Data records
• • • • • • •
(** A single observation is reported as already monthly; a GDP file
    without rows is reported as failed. *)
Lemma short_series_not_converted_witness :
  (returned (process_file (one_file "s.csv" single_row) true "s.csv") = false
   ∧ written (process_file (one_file "s.csv" single_row) true "s.csv") = None
   ∧ reported (process_file (one_file "s.csv" single_row) true "s.csv")
     = [Print_section (MsgProcessing "s.csv"); Print_success (MsgAlreadyMonthly None)])
  ∧ (returned (process_file (one_file "GDP.csv" empty_gdp) true "GDP.csv") = false
     ∧ written (process_file (one_file "GDP.csv" empty_gdp) true "GDP.csv") = None
     ∧ last (reported (process_file (one_file "GDP.csv" empty_gdp) true "GDP.csv"))
       = Some (Print_error MsgFailed)).
Proof.
  split.
  - destruct (short_series_not_converted (one_file "s.csv" single_row) true "s.csv"
                single_row eq_refl ltac:(vm_compute; lia)) as (_ & Hr & Hw & Hrep & _).
    split_and!; [exact Hr|exact Hw|]. apply Hrep. reflexivity.
  - destruct (short_series_not_converted (one_file "GDP.csv" empty_gdp) true "GDP.csv"
                empty_gdp eq_refl ltac:(vm_compute; lia))
      as (_ & Hr & Hw & _ & _ & _ & Hfail).
    split_and!; [exact Hr|exact Hw|]. apply Hfail; reflexivity.
Defined.

Lemma classify_daily (g : Q) : classify (Some g) = Some Daily_mean ↔ (g < 10)%Q.
Proof.
  unfold classify.
  destruct (Qltb g 10) eqn:E1; [apply Qltb_lt in E1|apply Qltb_ge in E1].
  { done. }
  split; [|lra]. destruct (Qltb 50 g && Qltb g 120); [done|].
  by destruct (Qltb 300 g).
Qed.

Lemma classify_annual (g : Q) : classify (Some g) = Some Annual_repeat ↔ (300 < g)%Q.
Proof.
  unfold classify.
  destruct (Qltb g 10) eqn:E1; [apply Qltb_lt in E1|apply Qltb_ge in E1].
  { split; [done|lra]. }
  destruct (Qltb 50 g) eqn:E2; [apply Qltb_lt in E2|apply Qltb_ge in E2];
  destruct (Qltb g 120) eqn:E3; [apply Qltb_lt in E3|apply Qltb_ge in E3| |];
    simpl; try (split; [done|lra]).
  - destruct (Qltb 300 g) eqn:E4; [apply Qltb_lt in E4|apply Qltb_ge in E4];
      split; try done; lra.
  - apply Qltb_lt in E3.
    destruct (Qltb 300 g) eqn:E4; [apply Qltb_lt in E4|apply Qltb_ge in E4];
      split; try done; lra.
  - apply Qltb_ge in E3.
    destruct (Qltb 300 g) eqn:E4; [apply Qltb_lt in E4|apply Qltb_ge in E4];
      split; try done; lra.
Qed.

(** X5: a series is taken as daily exactly when its median gap is below
    10 days and as annual exactly when it is above 300 days; a daily
    series is written as monthly means, an annual one as its rows
    repeated over the months of their years. *)
Theorem daily_below_ten_annual_above_three_hundred fs filename df g l df' :
  fs filename = Csv df →
  date_diff df = Some g →
  convert_gdp_file filename df = (l, Some df') →
  (∀ g', classify (Some g') = Some Daily_mean ↔ (g' < 10)%Q)
  ∧ (∀ g', classify (Some g') = Some Annual_repeat ↔ (300 < g')%Q)
  ∧ ((g < 10)%Q →
     returned (process_file fs true filename) = true
     ∧ written (process_file fs true filename) = Some (_aggregate_daily_to_monthly df'))
  ∧ ((300 < g)%Q →
     returned (process_file fs true filename) = true
     ∧ written (process_file fs true filename) = Some (_repeat_annual_to_monthly df')).
Proof.
  intros Hfs Hg Hgdp. split; [apply classify_daily|]. split; [apply classify_annual|].
  split; intros Hlt.
  - apply (process_file_converted fs filename df l Daily_mean df'); [done..|].
    rewrite Hg. by apply classify_daily.
  - apply (process_file_converted fs filename df l Annual_repeat df'); [done..|].
    rewrite Hg. by apply classify_annual.
Qed.

Lemma daily_below_ten_annual_above_three_hundred_witness :
  written (process_file (one_file "s.csv" annual_text) true "s.csv")
  = Some (_repeat_annual_to_monthly annual_text).
Proof.
  refine (proj2 (proj2 (proj2 (proj2
    (daily_below_ten_annual_above_three_hundred (one_file "s.csv" annual_text)
       "s.csv" annual_text 365%Q [] annual_text _ _ _))) _));
    vm_compute; reflexivity.
Defined.

(** X6: [process_file] returns [True] exactly when the file could be read,
    the real-value conversion of a GDP file did not fail, the median gap
    selects a strategy, and the result could be saved; what is written is
    then the strategy applied to the (converted) frame, and the last
    message gives the row counts.  Whenever it returns [False] nothing
    counts as written. *)
Theorem process_file_success fs save_ok filename :
  (returned (process_file fs save_ok filename) = true ↔
   save_ok = true ∧
   ∃ df g m l df',
     fs filename = Csv df ∧
     date_diff df = Some g ∧
     classify (Some g) = Some m ∧
     convert_gdp_file filename df = (l, Some df') ∧
     written (process_file fs save_ok filename) = Some (resample_with m df') ∧
     reported (process_file fs save_ok filename)
     = Print_section (MsgProcessing filename) :: l
         ++ [Print_success (detected m g);
             Print_success (MsgConverted (nrows df) (nrows (resample_with m df')))])
  ∧ (returned (process_file fs save_ok filename) = false →
     written (process_file fs save_ok filename) = None).
Proof.
  unfold process_file, convert_file.
  destruct (fs filename) as [| |df] eqn:Hfs.
  { split; [|done]. split; [done|]. by intros (_ & ? & ? & ? & ? & ? & ? & _). }
  { split; [|done]. split; [done|]. by intros (_ & ? & ? & ? & ? & ? & ? & _). }
  cbn [bind emit].
  destruct (convert_gdp_file filename df) as [l [df'|]] eqn:Hgdp.
  - destruct (date_diff df) as [g|] eqn:Hg.
    + destruct (classify (Some g)) as [m|] eqn:Hm.
      * cbn [bind emit ret app fst snd]. destruct save_ok.
        -- cbn [returned written reported]. split; [|done]. split; [|done].
           intros _. split; [done|]. exists df, g, m, l, df'.
           split_and!; try done. rewrite <- !app_assoc. done.
        -- cbn [returned written reported]. split; [|done].
           split; [done|]. by intros [? _].
      * cbn [bind emit ret app fst snd returned written reported].
        split; [|done]. split; [done|].
        intros (_ & ? & ? & ? & ? & ? & ? & ? & ? & _). simplify_eq.
    + cbn [classify bind emit ret app fst snd returned written reported].
      split; [|done]. split; [done|].
      intros (_ & ? & ? & ? & ? & ? & ? & ? & _). simplify_eq.
  - cbn [bind emit ret app fst snd returned written reported].
    split; [|done]. split; [done|].
    intros (_ & ? & ? & ? & ? & ? & ? & ? & ? & ? & _). congruence.
Qed.

Lemma quarterly_gdp_numeric :
  numeric_col quarterly_gdp "v" ∧ numeric_col quarterly_gdp "g".
Proof. split; eexists; (split; [reflexivity|]); by vm_compute. Defined.

(** ** When the reconstruction returns and when it fails *)

Lemma Forall_set_col (P : string * column → Prop) cs n c :
  Forall P cs → P (n, c) → Forall P (set_col cs n c).
Proof.
  intros Hcs Hc. induction Hcs as [|[m c0] cs Hm Hcs IH]; simpl.
  - by constructor.
  - case_decide as E.
    + subst. by constructor.
    + by constructor.
Qed.

Lemma wf_prepare v df : wf_frame df → wf_frame (prepare v df).
Proof.
  intros Hwf. unfold wf_frame. rewrite nrows_prepare.
  unfold prepare, sort_values, take_frame. cbn [cols dates].
  apply Forall_fmap, Forall_forall. intros [n c] Hin. simpl.
  assert (Hlen : col_length c = nrows df).
  { revert Hin. apply (proj1 (Forall_forall (λ nc, col_length nc.2 = nrows df) _)).
    apply Forall_set_col; [apply Forall_set_col; [done|]|];
      simpl; by rewrite ?length_fmap, ?length_replicate. }
  rewrite col_length_take_col; [apply argsort_length|].
  rewrite Hlen. apply argsort_lt.
Qed.

Lemma wf_finish v adf real :
  wf_frame adf → length real = nrows adf → wf_frame (finish v adf real).
Proof.
  intros Hwf Hlen. unfold wf_frame, finish. cbn [cols]. unfold drop_cols.
  apply Forall_forall. intros nc [_ Hin]%list_elem_of_filter. revert nc Hin.
  apply Forall_forall. apply Forall_set_col; [apply Forall_set_col; [done|]|]; done.
Qed.

(** X7: on a frame with at least one row whose level and growth columns
    are numeric the reconstruction always returns: a frame with the
    input's dates in ascending order, as many rows as the input, every
    column covering every row when that holds of the input, and the level
    column holding one value per row. *)
Theorem reconstruction_returns v g df base_year :
  numeric_col df v → numeric_col df g →
  dates df ≠ [] → v ≠ "year"%string →
  ∃ l out xs,
    _convert_gdp_to_real v g df base_year = (l, Some out) ∧
    dates out = sort_dates (dates df) ∧
    Sorted date_le (dates out) ∧
    nrows out = nrows df ∧
    get_col (cols out) v = Some (NumCol xs) ∧
    length xs = nrows df ∧
    (wf_frame df → wf_frame out).
Proof.
  intros Hv Hg Hne Hyear.
  assert (Hann : annual_of (prepare v df) ≠ []).
  { pose proof (nrows_prepare v df) as Hn.
    assert (0 < nrows (prepare v df)).
    { rewrite Hn. unfold nrows. destruct (dates df); [done|simpl; lia]. }
    unfold annual_of. case_decide; [|done].
    destruct (nrows (prepare v df)); [lia|done]. }
  destruct (convert_gdp_returns v g df base_year Hv Hg Hann)
    as (lsel & by' & idx & L & st & real & _ & _ & _ & _ & _ & Hlen & _ & Hrun).
  eexists _, _, (fill_remaining real). split; [exact Hrun|].
  split_and!.
  - done.
  - apply sort_dates_Sorted.
  - unfold nrows. cbn [finish dates]. rewrite dates_prepare. apply sort_dates_length.
  - by apply finish_value_col.
  - by rewrite fill_remaining_length.
  - intros Hwf. apply wf_finish; [by apply wf_prepare|].
    by rewrite fill_remaining_length, nrows_prepare.
Qed.

Lemma reconstruction_returns_witness :
  ∃ l out, _convert_gdp_to_real "v" "g" quarterly_gdp 2015 = (l, Some out)
           ∧ nrows out = 6.
Proof.
  destruct (reconstruction_returns "v" "g" quarterly_gdp 2015
              (proj1 quarterly_gdp_numeric) (proj2 quarterly_gdp_numeric))
    as (l & out & xs & Hrun & _ & _ & Hn & _).
  - by vm_compute.
  - by vm_compute.
  - by exists l, out.
Defined.

(** X8: on a frame without rows the reconstruction fails at the choice
    of the anchor year, after two warnings (no year-end record, base year
    missing); [process_file] reports the failure of such a GDP file and
    returns [False]. *)
Theorem empty_frame_fails v g df base_year :
  dates df = [] →
  _convert_gdp_to_real v g df base_year
  = ([Print_section (MsgComputeReal base_year);
      Print_warning MsgNoAnnualRows;
      Print_warning (MsgBaseYearMissing base_year)], None)
  ∧ ∀ fs save_ok filename,
      fs filename = Csv df → is_gdp_data filename df = true →
      returned (process_file fs save_ok filename) = false
      ∧ written (process_file fs save_ok filename) = None
      ∧ last (reported (process_file fs save_ok filename)) = Some (Print_error MsgFailed).
Proof.
  intros Hd.
  assert (Hrun : ∀ v g by0, _convert_gdp_to_real v g df by0
            = ([Print_section (MsgComputeReal by0);
                Print_warning MsgNoAnnualRows;
                Print_warning (MsgBaseYearMissing by0)], None)).
  { intros v0 g0 by0. destruct df as [ds cs]. simpl in Hd. subst ds. reflexivity. }
  split; [apply Hrun|].
  intros fs save_ok filename Hfs Hgdp.
  unfold process_file, convert_file, convert_gdp_file.
  rewrite Hfs, Hgdp. cbn [bind emit]. rewrite Hrun. cbn. done.
Qed.
(** * Multi-asset strategy tester

    A shallow embedding of [src/agents/rbi_multi_asset_tester.py] (class
    [MultiAssetTester]) and the properties of its variant generator, metrics
    extractor, orchestrator and ranking summary.

    Modelling conventions.
    - A Python [str] is a Rocq [string]: one [ascii] per character, so the
      model covers texts whose code points are below 256.  The character
      classes of [re] ([\s], [\d], [.], case folding) are the ones Python
      applies to those code points.
    - A Python [float] is modelled by the exact rational it was read from
      ([Q], kept in lowest terms); rounding is not modelled.  A value at or
      beyond [2^1024 - 2^970] in size is read as an infinity by Python: the
      model keeps its exact value and tells it apart with [is_infinite],
      where the code applies [int] to it.
    - The file system is the map from the text of a path to the content of
      the regular file there.  A directory is there when a file lies below
      it.  Paths are taken as they are written: there are no symbolic
      links, a component [..] is a name like any other, relative paths are
      not related to absolute ones, and access rights are not modelled.
    - A call that can raise returns an [outcome]; [try]/[except] is a [match]
      on it.
    - [print] only writes to the console and is left out. *)

From Stdlib Require Import QArith Qabs Ascii String Sorted.
From stdpp Require Import gmap strings list.

Open Scope string_scope.
Open Scope list_scope.

(** ** Python values, exceptions and outcomes *)

Inductive exn : Type :=
| ValueError (msg : string)
| TypeError (msg : string)
| KeyError (key : string)
| OverflowError (msg : string)
| FileNotFoundError (msg : string)
| FileExistsError (msg : string)
| NotADirectoryError (msg : string)
| IsADirectoryError (msg : string)
| re_error (msg : string)
| BrokenProcessPool (msg : string)
| RuntimeError (msg : string).

Definition nl : ascii := "010"%char.
Definition cr : ascii := "013"%char.
Definition tab : ascii := "009"%char.
Definition dquote : ascii := "034"%char.
Definition squote : ascii := "039"%char.
Definition backslash : ascii := "092"%char.

(** [c in s] for a character. *)
Fixpoint has_char (c : ascii) (s : string) : bool :=
  match s with
  | "" => false
  | String a s' => Ascii.eqb a c || has_char c s'
  end.

(** [repr(s)] of a [str].  The text is put between single quotes, or
    between double quotes when it has a single quote and no double one; the
    quote, the backslash and the characters that are not printable are
    escaped. *)
Definition isprintable (c : ascii) : bool :=
  let n := nat_of_ascii c in
  (((32 <=? n) && (n <? 127)) || ((161 <=? n) && negb (n =? 173)))%nat.

Definition hex_digit (n : nat) : ascii :=
  ascii_of_nat (if (n <? 10)%nat then 48 + n else 87 + n).
(** X13: a safe build of a non-empty list of documents that reports
    failure and could write its backup file has stored the chunks there
    and has left the processor's store as it was; loading from the
    directory afterwards never comes back empty-handed: it returns the
    store or reports the backup. *)
Theorem build_vectorstore_safe_then_load {vector : Type}
    (embed_documents : list str -> result (list vector))
    (embed_query : str -> result vector) (distance : vector -> vector -> Z)
    (after_failure : list (Entry vector) -> list Document -> list (Entry vector))
    (backup_after_failure : option (list Document))
    (dir : PersistDir vector) (vectorstore : option string)
    (documents : list Document) :
  documents <> [] ->
  snd (build_vectorstore_safe_backup vector embed_documents after_failure
         true backup_after_failure dir vectorstore documents) = false ->
  let built :=
    build_vectorstore_safe_backup vector embed_documents after_failure
      true backup_after_failure dir vectorstore documents in
  backup_chunks vector (fst (fst built))
  = Some (text_splitter_split_documents documents)
  /\ snd (fst built) = vectorstore
  /\ snd (load_vectorstore_safe vector embed_query distance true
            (fst (fst built)) vectorstore) <> NotLoaded.
Proof.
  intros Hdocs Hfail. cbn zeta.
  unfold build_vectorstore_safe_backup in *.
  destruct documents as [|d0 ds] eqn:Hd; [done|]. rewrite <- Hd in *. clear Hd.
  destruct (from_documents vector embed_documents after_failure dir
              "traffic_accidents" (text_splitter_split_documents documents))
    as [dir1 [u|e]] eqn:Hfrom; [done|].
  cbn [fst snd]. split; [done|]. split; [done|].
  unfold load_vectorstore_safe. cbn [negb backup_chunks corrupted].
  destruct (corrupted vector dir1); [done|].
  by destruct (similarity_search_with_score _ _ _ _ _ _).
Qed.

Lemma build_vectorstore_safe_then_load_witness :
  snd (load_vectorstore_safe unit (fun _ => Ok tt) (fun _ _ => 0) true
         (fst (fst (build_vectorstore_safe_backup unit embed_all
                      (fun old _ => old) true None broken_dir None
                      [long_document])))
         None) <> NotLoaded.
Proof.
  apply (build_vectorstore_safe_then_load embed_all (fun _ => Ok tt)
           (fun _ _ => 0) (fun old _ => old) None broken_dir None
           [long_document]).
  - discriminate.
  - reflexivity.
Defined.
• • • • • • •
▶ **What this task involves**:
Look through the entries above; find each line with the word "counts" and copy it.

▶ **Response to the task**:
    message gives the row counts.  Whenever it returns [False] nothing
    counts as written. *)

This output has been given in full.